Non, ce ne sont pas des « criaille­ries fémi­nines », comme cer­tains hommes ont cou­tume de les appe­ler, mais une exi­gence de droits et de liber­tés. Car « l’heure est son­née » pour les récla­mer : le droit de pro­prié­té, sans dépen­dances mas­cu­lines, le droit d’élection, le droit d’adhésion libre et spon­ta­née dans la famille, la cité et le royaume entier. Claire Démar reven­dique le droit de vote, l’éligibilité, en somme la pleine citoyen­ne­té. Il est « néces­saire, indis­pen­sable, sacré de faire assis­ter les femmes à la rédac­tion de toute loi ». Ainsi parle-t-elle, dans son Appel d’une femme au peuple pour l’affranchissement de la femme « au peuple », c’est-à-dire aux femmes comme aux hommes qui le com­posent, aux femmes que l’on oublie alors que pour­tant elles en forment au moins la moi­tié, soignent l’enfance et consolent la vieillesse, engagent leur dévoue­ment à toutes les étapes et dans tous les liens que tisse la socié­té.

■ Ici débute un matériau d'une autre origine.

(** Feeding packets, given by their distance to the previous one. *)
Fixpoint feed (s : rtp_source) (ext : Z) (deltas : list Z) : list Z * rtp_source :=
  match deltas with
  | [] => ([], s)
  | d :: deltas =>
      let '(v, s) := rtp_source_update_seq s ((ext + d) mod 2 ^ 16) in
      let '(vs, s) := feed s (ext + d) deltas in (v :: vs, s)
  end.

Definition sum (l : list Z) : Z := foldr Z.add 0 l.

Lemma feed_tracks deltas : forall s base ext n,
  tracks s base ext n -> 0 <= ext -> Forall (fun d => 0 <= d < MAX_DROPOUT) deltas ->
  Forall (fun v => v = 1) (feed s ext deltas).1 /\
  tracks (feed s ext deltas).2 base (ext + sum deltas) (n + zlength deltas).
Proof.
  induction deltas as [|d deltas IH]; intros s base ext n Ht He Hd; cbn [feed sum foldr].
  - rewrite Z.add_0_r. rewrite zlength_nil, Z.add_0_r. split; [constructor|done].
  - inversion_clear Hd as [|? ? Hd1 Hds].
    destruct (tracks_step s base ext n d Ht He Hd1) as [Hv Ht1].
    destruct (rtp_source_update_seq s ((ext + d) mod 2 ^ 16)) as [v s1]; simpl in Hv, Ht1. subst v.
    destruct (IH s1 base (ext + d) (n + 1) Ht1) as [Hvs Ht2]; [lia|done|].
    destruct (feed s1 (ext + d) deltas) as [vs s2]; simpl in *.
    split; [by constructor|]. rewrite zlength_cons. fold (sum deltas).
    replace (ext + (d + sum deltas)) with (ext + d + sum deltas) by lia.
    by replace (n + (1 + zlength deltas)) with (n + 1 + zlength deltas) by lia.
Qed.

Lemma sum_bound deltas : Forall (fun d => 0 <= d < MAX_DROPOUT) deltas -> 0 <= sum deltas <= 3000 * zlength deltas.
Proof.
  induction 1 as [|d l Hd _ IH]; simpl; [done|]. rewrite zlength_cons. unfold sum, MAX_DROPOUT in *. simpl. lia.
Qed.

Lemma swrap_small x : - 2 ^ 31 <= x < 2 ^ 31 -> swrap 32 x = x.
Proof.
  intros Hx. unfold swrap. change (32 - 1) with 31. destruct (Z.lt_ge_cases x 0).
  - replace (x mod 2 ^ 32) with (x + 2 ^ 32) by (Z.to_euclidean_division_equations; lia). decide_test. lia.
  - rewrite Z.mod_small by lia. decide_test. lia.
Qed.

Lemma swrap_wrap x y : x mod 2 ^ 32 = y mod 2 ^ 32 -> swrap 32 x = swrap 32 y.
Proof. unfold swrap. by intros ->. Qed.

(** For any in-order stream (gaps below MAX_DROPOUT, any number of 16-bit
    wrap-arounds) every packet is accepted, the highest sequence number and the
    cycle count together are the extended sequence number, and the cumulative
    loss is exactly the number of packets that were skipped. *)
Theorem rtp_source_in_order s seq deltas :
  is_u16 seq -> probation s = 0 -> Forall (fun d => 0 <= d < MAX_DROPOUT) deltas ->
  zlength deltas < 2 ^ 18 -> - 0x7fffff <= sum deltas + 1 - zlength deltas <= 0x7fffff ->
  let '(vs, s') := feed (rtp_source_init_seq s seq) seq deltas in
  Forall (fun v => v = 1) vs
  /\ cycles s' + max_seq s' = seq + sum deltas
  /\ received s' = zlength deltas
  /\ rtp_source_calc_lost s' = sum deltas + 1 - zlength deltas.
Proof.
  intros Hs Hp Hd Hn Hl. pose proof (sum_bound deltas Hd) as Hsum. pose proof (zlength_nonneg deltas).
  destruct (feed_tracks deltas _ seq seq 0 (tracks_init s seq Hs Hp)) as [Hv [_ Hb Hm Hc Hr]];
    [unfold is_u16 in Hs; lia|done|].
  destruct (feed (rtp_source_init_seq s seq) seq deltas) as [vs s']; simpl in *. unfold is_u16 in Hs.
  assert (Hcm : cycles s' + max_seq s' = seq + sum deltas).
  { rewrite Hc, Hm. unfold wrap. pose proof (Z.mod_pos_bound (seq + sum deltas) (2 ^ 16)).
    pose proof (Z.mod_le (seq + sum deltas) (2 ^ 16)). rewrite Z.mod_small by lia. lia. }
  assert (Hrv : received s' = zlength deltas) by (rewrite Hr; apply wrap_small; lia).
  split_and!; try done. unfold rtp_source_calc_lost, expected, extended_max. rewrite Hcm, Hb, Hrv.
  rewrite (swrap_small (seq + _)) by lia. rewrite (swrap_small (_ - seq + 1)) by lia.
  rewrite swrap_small by lia. replace (seq + sum deltas - seq + 1 - zlength deltas) with (sum deltas + 1 - zlength deltas) by lia.
  repeat decide_test. done.
Qed.

(** ** Probation *)

Fixpoint feed_seqs (s : rtp_source) (seqs : list Z) : list Z * rtp_source :=
  match seqs with
  | [] => ([], s)
  | q :: seqs =>
      let '(v, s) := rtp_source_update_seq s q in
      let '(vs, s) := feed_seqs s seqs in (v :: vs, s)
  end.
(** *** The blocks of the transforms *)

Lemma crypt_ctr_ok w K enc id ix a s mb pre d :
  comp_has K (get_comp w s) -> c_aes (get_comp w s) = Some a -> holds mb (pre ++ d) (zlength pre) ->
  exists s' mb', crypt_ctr w enc id ix a (s, mb) = (Ok tt, (s', mb')) /\ frame w K s s'
    /\ holds mb' (pre ++ xor_bytes d (ctr_stream K id ix (zlength d))) (zlength pre).
Proof.
  intros Hc Ha Hh. pose proof (zlength_nonneg pre). pose proof (zlength_nonneg d).
  unfold crypt_ctr, comp_get, get_mb, aes_put, put_mb, bind. cbn [fst snd].
  rewrite (holds_pos _ _ _ Hh), (holds_get_left _ _ _ Hh), zlength_app.
  replace (zlength pre + zlength d - zlength pre) with (zlength d) by lia.
  rewrite (holds_slice _ _ _ _ _ Hh) by (rewrite ?zlength_app; lia).
  rewrite zdrop_app_exact, ztake_ge by lia.
  pose proof Hc as (a' & Hcc & Hwf & Hk). rewrite Hcc in Ha |- *. simpl in Ha. injection Ha as ->. cbn [c_k_s].
  destruct (aes_crypt_data enc _ _ _ a d (aes_set_iv_ready a (srtp_iv_calc (k_salt K) id ix) Hwf)) as (b & -> & Hb).
  do 2 eexists. split; [done|]. destruct Hb as (Hbw & Hbk & _). split.
  - by eapply frame_set_aes.
  - unfold ctr_stream. rewrite (same_key_stream a (k_ref K)) by done.
    set (o := xor_bytes _ _). assert (Ho : zlength o = zlength d) by (apply xor_bytes_length, aes_stream_length; lia).
    replace (pre ++ o) with (zsplice (zlength pre) o (pre ++ d)).
    + apply holds_store; [done|lia|rewrite zlength_app; lia|].
      apply xor_bytes_bytes; [|apply aes_stream_bytes]. apply (holds_bytes _ _ _) in Hh. by apply bytes_app in Hh as [_ ?].
    + rewrite <- (app_nil_r d), zsplice_mid, app_nil_r by done. done.
Qed.

Lemma crypt_aad_ok enc aads a iv aad a0 :
  ready a iv aad a0 -> exists a', crypt_aad enc a aads = (0, a') /\ ready a' iv (aad ++ concat aads) a0.
Proof.
  revert a aad. induction aads as [|d aads IH]; intros a aad Hr; cbn [crypt_aad concat].
  - exists a. by rewrite app_nil_r.
  - destruct (aes_crypt_aad enc a iv aad a0 d Hr) as (o & a1 & -> & Hr1).
    destruct (IH a1 _ Hr1) as (a2 & -> & Hr2). exists a2. by rewrite app_assoc.
Qed.

(** Reading the payload and storing its image: shared by the GCM blocks. *)
Lemma holds_crypted mb pre d tl p ks :
  holds mb (pre ++ d ++ tl) p -> zlength ks = zlength d -> bytes ks ->
  mb_slice mb (zlength pre) (zlength d) = d
  /\ holds (mb_store mb (zlength pre) (xor_bytes d ks)) (pre ++ xor_bytes d ks ++ tl) p.
Proof.
  intros Hh Hl Hk. pose proof (zlength_nonneg pre). pose proof (zlength_nonneg d). pose proof (zlength_nonneg tl).
  pose proof (holds_bytes _ _ _ Hh) as Hb. rewrite !bytes_app in Hb. destruct Hb as (_ & Hd & _). split.
  - rewrite (holds_slice _ _ _ _ _ Hh) by (rewrite ?zlength_app; lia). apply slice_mid.
  - assert (zlength (xor_bytes d ks) = zlength d) by by apply xor_bytes_length.
    rewrite <- (zsplice_mid pre d _ tl) by done. apply holds_store; auto with relib. rewrite !zlength_app. lia.
Qed.

Lemma call_mb_ok (f : mbuf -> Z * mbuf) s mb mb' : f mb = (0, mb') -> call_mb f (s, mb) = (Ok tt, (s, mb')).
Proof. intros Ef. unfold call_mb. simpl. by rewrite Ef. Qed.

Lemma encr_gcm_ok w K id ix aads a s mb pre d :
  comp_has K (get_comp w s) -> c_aes (get_comp w s) = Some a -> aes_md (k_ref K) = AES_MODE_GCM ->
  holds mb (pre ++ d) (zlength pre) -> ample_memory -> zlength (pre ++ d) + 16 < 2 ^ 31 ->
  let ct := xor_bytes d (gcm_stream K id ix (zlength d)) in
  let wire := pre ++ ct ++ gcm_auth K id ix (concat aads) ct in
  exists s' mb', encr_gcm w id ix aads a (s, mb) = (Ok tt, (s', mb')) /\ frame w K s s'
    /\ holds mb' wire (zlength wire).
Proof.
  intros Hc Ha Hmd Hh Ham Hsz ct wire. pose proof (zlength_nonneg d).
  pose proof Hc as (a' & Hcc & Hwf & Hk). rewrite Hcc in Ha. simpl in Ha. injection Ha as ->.
  unfold encr_gcm, comp_get, get_mb, aes_put, put_mb, bind. cbn [fst snd]. rewrite Hcc. cbn [c_k_s].
  set (iv := srtp_iv_calc_gcm (k_salt K) id ix).
  destruct (crypt_aad_ok true aads _ iv [] a (aes_set_iv_ready a iv Hwf)) as (a1 & -> & Hr1).
  cbn [check_err Z.eqb ret].
  rewrite (holds_pos _ _ _ Hh), (holds_get_left _ _ _ Hh), zlength_app.
  replace (zlength pre + zlength d - zlength pre) with (zlength d) by lia.
  rewrite <- (app_nil_r d) in Hh.
  destruct (holds_crypted mb pre d [] _ (aes_stream a iv (zlength d)) Hh) as [Hsl Hst];
    [by apply aes_stream_length | apply aes_stream_bytes |]. rewrite Hsl.
  unfold aes_encr. destruct (aes_crypt_data true a1 iv _ a d Hr1) as (a2 & -> & Hd2). cbn [check_err Z.eqb ret].
  assert (Hga : aes_md a = AES_MODE_GCM) by (destruct Hk as (_ & _ & ->); done).
  destruct (aes_get_authtag_done _ _ _ _ _ Hd2 Hga) as (a3 & -> & Hw3 & Hk3).
  rewrite (same_key_stream a (k_ref K)), (same_key_tag a (k_ref K)) in * by done.
  change (xor_bytes d (aes_stream (k_ref K) iv (zlength d))) with ct in Hst |- *.
  rewrite app_nil_r in Hst. rewrite app_nil_l. fold (gcm_auth K id ix (concat aads) ct).
  assert (Hlc : zlength ct = zlength d) by (apply xor_bytes_length, aes_stream_length; done).
  pose proof (holds_set_pos _ _ _ (zlength (pre ++ ct)) Hst ltac:(split; [apply zlength_nonneg | done])) as Hst'.
  assert (Hlt : zlength (gcm_auth K id ix (concat aads) ct) = 16) by apply aes_tag_length.
  destruct (holds_append _ _ (gcm_auth K id ix (concat aads) ct) Hst') as (mb' & Ew & Hh');
    [apply aes_tag_bytes | done | rewrite Hlt, zlength_app; rewrite zlength_app in Hsz; lia |].
  cbn [fst snd]. rewrite (holds_end _ _ _ Hst). do 2 eexists. split; [by apply call_mb_ok|]. split.
  - destruct Hr1 as (W1 & S1 & _), Hd2 as (W2 & S2 & _).
    assert (F1 : frame w K s (set_aes w a1 s)) by by eapply frame_set_aes.
    assert (F2 : frame w K s (set_aes w a2 (set_aes w a1 s))) by by eapply frame_step.
    by eapply frame_step.
  - subst wire. rewrite app_assoc. exact Hh'.
Qed.
(** What srtp_alloc sets up for RTP: usable keys and an empty stream table. *)
Lemma srtp_alloc_inv suite key flags s :
  srtp_alloc suite key flags = Ok s -> ample_memory ->
  exists K, keys_ok K /\ comp_has K (s_rtp s) /\ s_streaml s = []
    /\ forall flags' s', srtp_alloc suite key flags' = Ok s' -> s_rtp s' = s_rtp s.
Proof.
  intros Es Ham. unfold srtp_alloc in *. set (sp := suite_params suite) in *.
  assert (Hsp : (sp.1.1.1.2 = 16 \/ sp.1.1.1.2 = 32) /\ 0 <= sp.1.1.2 <= 16 /\ 0 <= sp.1.2 <= 20
    /\ (sp.2 = match sp.1.1.1.1 with AES_MODE_CTR => true | AES_MODE_GCM => false end))
    by (subst sp; destruct suite; cbn; split_and!; auto; lia).
  destruct sp as [[[[mode cb] sb] ab] hash]. cbn [fst snd] in Hsp. destruct Hsp as (Hcb & Hsb & Hab & Hhash).
  destruct (cb + sb =? zlength key) eqn:Ek; cbn [negb] in *; [|discriminate]. bool_prop.
  assert (Hk1 : zlength (ztake cb key) = cb) by (apply zlength_ztake; lia).
  assert (Hk2 : zlength (zdrop cb key) = sb) by (rewrite zlength_zdrop; lia).
  destruct (comp_init_ok 0 (ztake cb key) (zdrop cb key) ab true hash mode) as (aes & hm & salt & E1 & (a & -> & Hw & Hm) & Hh);
    [lia|lia|unfold SHA_DIGEST_LENGTH; lia|done|].
  rewrite E1 in *. destruct (mem_alloc sizeof_srtp) as [b|]; [|discriminate].
  destruct (comp_init 3 _ _ _ (Z.land flags SRTP_UNENCRYPTED_SRTCP =? 0) _ _) as [c2|e]; [|discriminate].
  injection Es as <-. cbn [s_rtp s_streaml].
  exists (Keys a (if hash then hmac_key <$> hm else None) salt ab). split; [|split; [|split; [done|]]].
  - split; [unfold SHA_DIGEST_LENGTH; done|]. cbn. rewrite Hm. destruct mode; subst hash; [|done].
    destruct Hh as [k ->]. by eexists.
  - exists a. cbn. rewrite Hm. split_and!; try done. subst hash.
    destruct mode; [destruct Hh as [k ->]|subst hm]; done.
  - intros f' s' Es'. destruct (comp_init 3 _ _ _ (Z.land f' SRTP_UNENCRYPTED_SRTCP =? 0) _ _); [|discriminate].
    by injection Es' as <-.
Qed.

(** ** Sessions over a lossy, order-preserving network *)

Record sent := Sent {
  p_hdr : rtp_header;
  p_ext : list Z;
  p_payload : list Z;
  p_index : Z;         (* the packet index of RFC 3711 *)
  p_arrives : bool;
}.

Definition packet (p : sent) : list Z := hdr_bytes (p_hdr p) (p_ext p) ++ p_payload p.

(** Per SSRC, indices increase; neither end is ever 2^15 packets behind, and
    a stream starts with roll-over counter 0. *)
Definition follows (last : gmap Z Z) (id n : Z) : Prop :=
  match last !! id with Some e => e < n < e + 32768 | None => n < 65536 end.

Fixpoint in_order (tx rx : gmap Z Z) (l : list sent) : Prop :=
  match l with
  | [] => True
  | p :: l =>
      let id := h_ssrc (p_hdr p) in
      let n := p_index p in
      0 <= n < 2 ^ 47 /\ follows tx id n /\ follows rx id n
      /\ in_order (<[id := n]> tx) (if p_arrives p then <[id := n]> rx else rx) l
  end.

Record sent_ok (ids : list Z) (p : sent) : Prop := {
  so_hdr : rtp_header_wf (p_hdr p);
  so_ext : xblock_ok (p_hdr p) (p_ext p);
  so_seq : h_seq (p_hdr p) = p_index p mod 65536;
  so_ssrc : h_ssrc (p_hdr p) ∈ ids;
  so_bytes : bytes (p_ext p) /\ bytes (p_payload p);
  so_size : zlength (packet p) < 2 ^ 16;
}.

(** Every packet is encrypted by the sender; those that arrive are decrypted
    by the receiver.  For each of these: the two results and the bytes the
    receiver is left with. *)
Fixpoint session (tx rx : srtp) (l : list sent) : list (res unit * res unit * list Z) :=
  match l with
  | [] => []
  | p :: l =>
      let '(r, (tx, mb)) := srtp_encrypt (tx, rcv_buf (packet p)) in
      if p_arrives p then
        let '(r', (rx, mb')) := srtp_decrypt (rx, rcv_buf (rest mb)) in
        (r, r', rest mb') :: session tx rx l
      else session tx rx l
  end.

(** *** The invariant of a session *)

(** The streams of an end are at the indices of [last], the others are fresh;
    at the receiver, the replay list has followed. *)
Definition tracks (s : srtp) (last : gmap Z Z) (rx : bool) : Prop :=
  forall id, match last !! id with
             | Some e => at_index (stream_of s id) e /\ (rx = true -> lix (replay_rtp (stream_of s id)) = e)
             | None => stream_of s id = fresh_stream id
             end.

Lemma tracks_expects s last rx id n : tracks s last rx -> 0 <= n < 2 ^ 47 -> follows last id n -> expects (stream_of s id) n.
Proof.
  intros Ht Hn Hf. specialize (Ht id). unfold follows in Hf. split; [done|].
  destruct (last !! id) as [e|].
  - destruct Ht as [Ha _]. pose proof Ha as (-> & _). exists e. split; [done|lia].
  - by rewrite Ht.
Qed.

Lemma tracks_now ids K s s' last rx id i y n :
  tracks s last rx -> now RTP ids K s id i y s' -> at_index y n -> (rx = true -> lix (replay_rtp y) = n) ->
  tracks s' (<[id := n]> last) rx.
Proof.
  intros Ht Hn Ha Hl id'. destruct (decide (id' = id)) as [->|Hne].
  - rewrite lookup_insert_eq, (now_stream_of Hn). done.
  - rewrite lookup_insert_ne by congruence. rewrite (now_other Hn) by done. apply Ht.
Qed.

Lemma replay_check_new r n :
  0 <= n -> lix r < n \/ r = srtp_replay_init ->
  (srtp_replay_check r n).1 = true /\ lix (srtp_replay_check r n).2 = n.
Proof.
  intros Hn [Hlt| ->]; unfold srtp_replay_check; simpl.
  - rewrite Z.gtb_ltb. replace (lix r <? n) with true by (symmetry; by apply Z.ltb_lt). done.
  - destruct (n >? 0) eqn:?; bool_prop; [done|]. by assert (n = 0) as -> by lia.
Qed.

Lemma replay_rejected_same r n r' : srtp_replay_check r n = (false, r') -> r' = r.
Proof. unfold srtp_replay_check. intros Er. repeat case_test_in Er; congruence. Qed.

Lemma pkt_auth_length K id n hdr ct : keys_ok K -> zlength (pkt_auth K id n hdr ct) = tag_size K.
Proof.
  intros [Ht Hm]. unfold pkt_auth, tag_size, SHA_DIGEST_LENGTH in *. destruct (aes_md (k_ref K)).
  - unfold mac. destruct Hm as [k ->]. cbn. destruct (rel_hmac HMAC_HASH_SHA1 k (hdr ++ ct ++ be_bytes 4 (n / 65536))) as [t Et].
    rewrite Et. destruct (hmac_length _ _ _ Et) as [Hl _]. cbn. apply zlength_ztake. lia.
  - apply aes_tag_length.
Qed.

Lemma pkt_stream_length K id n len : 0 <= len -> zlength (pkt_stream K id n len) = len.
Proof. intros. unfold pkt_stream. destruct (aes_md _); by apply aes_stream_length. Qed.

Lemma tag_size_bound K : keys_ok K -> 0 <= tag_size K <= 20.
Proof. intros [Ht _]. unfold tag_size, SHA_DIGEST_LENGTH, GCM_TAGLEN in *. destruct (aes_md _); lia. Qed.

Lemma zlength_protect K id n hdr payload :
  keys_ok K -> zlength (protect K id n hdr payload) = zlength hdr + zlength payload + tag_size K.
Proof.
  intros HK. unfold protect. rewrite !zlength_app, pkt_auth_length, xor_bytes_length;
    [lia|apply pkt_stream_length, zlength_nonneg|done].
Qed.
(* ===== verification/StunWire.v ===== *)
(** * STUN wire format and the encoder

    [val_bytes], [attr_bytes] and [msg_bytes] are the format of RFC 5389 in
    one expression each; the encoders of attr.c and msg.c, which move the
    position back and forth to fill in lengths, produce exactly these bytes. *)

From stdpp Require Import base list numbers.
From Stdlib Require Import ZArith Lia.
From S2P Require Import Prelude Endian Mbuf MbufView Crypto Crc32 Sa Stun.

Open Scope Z_scope.

(** ** The format *)

Definition mask16 (tid : option (list Z)) (x : Z) : Z :=
  match tid with Some _ => Z.lxor x 0x2112 | None => x end.
Definition mask32 (tid : option (list Z)) (x : Z) : Z :=
  match tid with Some _ => Z.lxor x STUN_MAGIC_COOKIE | None => x end.
Definition mask128 (tid : option (list Z)) (x : list Z) : list Z :=
  match tid with Some tid => in6_xor_tid x tid | None => x end.

Definition addr_bytes (tid : option (list Z)) (a : sa) : list Z :=
  match a with
  | SaIn addr port => [0; 1] ++ be_bytes 2 (mask16 tid port) ++ be_bytes 4 (mask32 tid addr)
  | SaIn6 addr port _ => [0; 2] ++ be_bytes 2 (mask16 tid port) ++ mask128 tid addr
  | _ => []
  end.

(** The unread bytes of a buffer. *)
Definition unread (m : mbuf) : list Z := ztake (mbuf_get_left m) (mbuf_buf m).

Definition val_bytes (tid : option (list Z)) (type : Z) (v : stun_val) : list Z :=
  match v with
  | VSa a => addr_bytes (match attr_kind type with KXorAddr => tid | _ => None end) a
  | VChangeReq ip port => [0; 0; 0; 4 * Z.b2z ip + 2 * Z.b2z port]
  | VStr s => cstr s
  | VMi d => d
  | VErrCode code reason => [0; 0; code / 100; code mod 100] ++ cstr reason
  | VUnknown l => concat (map (be_bytes 2) l)
  | VU8 n => [n; 0; 0; 0]
  | VU16 n => be_bytes 2 n ++ [0; 0]
  | VU32 n => be_bytes 4 n
  | VU64 n => be_bytes 8 n
  | VMb m => match m with Some m => unread m | None => [] end
  | VEvenPort r => [128 * Z.b2z r]
  | VNone => []
  end.

Definition attr_bytes (tid : option (list Z)) (padding : Z) (a : stun_attr) : list Z :=
  let d := val_bytes tid (attr_type a) (attr_v a) in
  be_bytes 2 (attr_type a) ++ be_bytes 2 (zlength d) ++ d ++ replicate (Z.to_nat (pad_len (zlength d))) padding.

(** A string that fits in memory: characters and a terminator. *)
Definition str_wf (s : list Z) : Prop := s = cstr s ++ [0] /\ bytes s.

Definition sa_wf (a : sa) : Prop :=
  match a with
  | SaIn addr port => is_u32 addr /\ is_u16 port
  | SaIn6 addr port scope => zlength addr = 16 /\ bytes addr /\ is_u16 port /\ scope = 0
  | _ => False
  end.

(** Values the protocol can represent, of the member the type calls for. *)
Definition attr_wf (a : stun_attr) : Prop :=
  is_u16 (attr_type a) /\
  match attr_kind (attr_type a), attr_v a with
  | KAddr, VSa a | KXorAddr, VSa a => sa_wf a
  | KChangeReq, VChangeReq _ _ | KEvenPort, VEvenPort _ | KNone, VNone => True
  | KStr, VStr s => str_wf s
  | KMi, VMi d => zlength d = 20 /\ bytes d
  | KErrCode, VErrCode code reason => 0 <= code < 800 /\ str_wf reason
  | KUnknown, VUnknown l => (length l <= 8)%nat /\ Forall is_u16 l
  | KU8, VU8 n => is_byte n
  | KU16, VU16 n => is_u16 n
  | KU32, VU32 n => is_u32 n
  | KU64, VU64 n => is_u64 n
  | KMbuf, VMb (Some m) => mbuf_wf m /\ is_Some (mb_buf m)
  | _, _ => False
  end.

Definition tid_wf (tid : list Z) : Prop := zlength tid = 12 /\ bytes tid.

(** ** Writing beyond the end *)

Section Far.
Context `{H : Host}.

(** [d] was laid down at [p], with a hole between the old contents and [p]. *)
Definition laid (mb : mbuf) (c : list Z) (p : Z) (d : list Z) : Prop :=
  exists hole, zlength hole = p - zlength c /\ holds mb (c ++ hole ++ d) (p + zlength d).

(** The same, where nothing may have been written. *)
Definition laid_or_not (mb : mbuf) (c : list Z) (p : Z) (d : list Z) : Prop :=
  (d = [] /\ reserved mb c p) \/ laid mb c p d.

Definition lays (f : mbuf -> Z * mbuf) (d : list Z) : Prop :=
  forall mb c p, reserved mb c p -> p + zlength d < 2 ^ 31 -> exists mb', f mb = (0, mb') /\ laid mb' c p d.

Context (Ham : ample_memory).

Lemma lays_mem d : bytes d -> lays (fun mb => mbuf_write_mem mb d) d.
Proof.
  intros Hd mb c p Hr Hl. destruct (reserved_put mb c p d Hr Hd Ham Hl) as (hole & mb' & E & Hh & Hc).
  exists mb'. split; [done|]. by exists hole.
Qed.

Lemma lays_host n v d : host_bytes n v = d -> lays (fun mb => mbuf_write_mem mb (host_bytes n v)) d.
Proof. intros <-. apply lays_mem, host_bytes_bytes. Qed.

Lemma lays_u8 v : is_byte v -> lays (mbuf_write_u8 v) [v].
Proof. intros Hv. apply (lays_host 1). rewrite host_bytes_1. by rewrite Z.mod_small. Qed.

Lemma lays_u16_0 : lays (mbuf_write_u16 0) [0; 0].
Proof. apply (lays_host 2). unfold host_bytes. by destruct host_endian. Qed.

Lemma lays_be16 v : lays (write_be16 v) (be_bytes 2 v).
Proof. apply (lays_host 2), host_bytes_htons. Qed.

C’est aus­si une adresse qu’elle tourne vers les répu­bli­cains : d’après elle, les seuls dignes de por­ter ce nom sont ceux qui ne tolèrent aucune oppres­sion. Aux res­pon­sables poli­tiques, elle lance leurs quatre véri­tés : c’est aux femmes, leur dit-elle, de « cre­ver le papier brouillard der­rière lequel appa­raît votre fan­tas­ma­go­rie par­le­men­taire », de « cou­per le fil doré de vos marion­nettes diplo­ma­tiques ». La vigueur de sa plume, l’insolence de son style sont à l’époque et pour une femme d’une rare­té abso­lue. Ce qu’elle veut, c’est une révo­lu­tion. Mais pas seule­ment de celles qu’on fait en trois jours dans le ciel bleu des rues, comme aux Trois Glorieuses de juillet 1830 : celles qui se mènent chaque heure et chaque nuit, une révo­lu­tion quo­ti­dienne qui vien­dra tout bou­le­ver­ser, sans un trône pour chas­ser l’autre. L’œuvre révo­lu­tion­naire devra mêler « l’affranchissement de notre sexe » à « l’affranchissement du pro­lé­taire23 ».

Sous le drapeau noir
Antoinette Pascal

À l’heure où Claire Démar s’éteint, d’autres comme elle com­battent pour cet affran­chis­se­ment qu’elle a appe­lé de ses vœux. Il y a eu les Trois Glorieuses de 1830 : les femmes y ont par­ti­ci­pé, cer­taines d’entre elles, comme Marie Deschamps, contri­buant à dres­ser les bar­ri­cades et même tenant le fusil, ne se conten­tant pas d’apporter leurs soins aux bles­sés. […] À ces jour­nées font écho, l’année sui­vante, les « Trois Glorieuses pro­lé­ta­riennes24 » des 21, 22 et 23 novembre 1831, chez les canuts lyon­nais. Hommes et femmes s’y battent pour la digni­té du tra­vail, la liber­té et la répu­blique, aspi­ra­tion répri­mée sous la férule de Louis-Philippe. Cette insur­rec­tion marque les esprits par la prise de parole ouvrière, por­tée par la « classe qui ne pos­sède pas face à la classe qui pos­sède » ; elle se mène contre l’organisation capi­ta­liste du tra­vail, en ten­tant d’y échap­per par la coopé­ra­tion, le mutuel­lisme et les asso­cia­tions popu­laires. Depuis juillet 1830, les grandes villes comme Lyon connaissent une effer­ves­cence de jour­naux et, pour la pre­mière fois, l’apparition d’une presse ouvrière. Les canuts se battent pour la recon­nais­sance de leur tra­vail et sa digni­té, reven­diquent un tarif pro­po­sé aux entre­pre­neurs, qui le refusent au nom du mar­ché et de la liber­té du pro­prié­taire. L’aspiration est à l’unité ouvrière et à la soli­da­ri­té. Les cou­rants socia­listes y prennent leur part dans une pers­pec­tive émancipatrice.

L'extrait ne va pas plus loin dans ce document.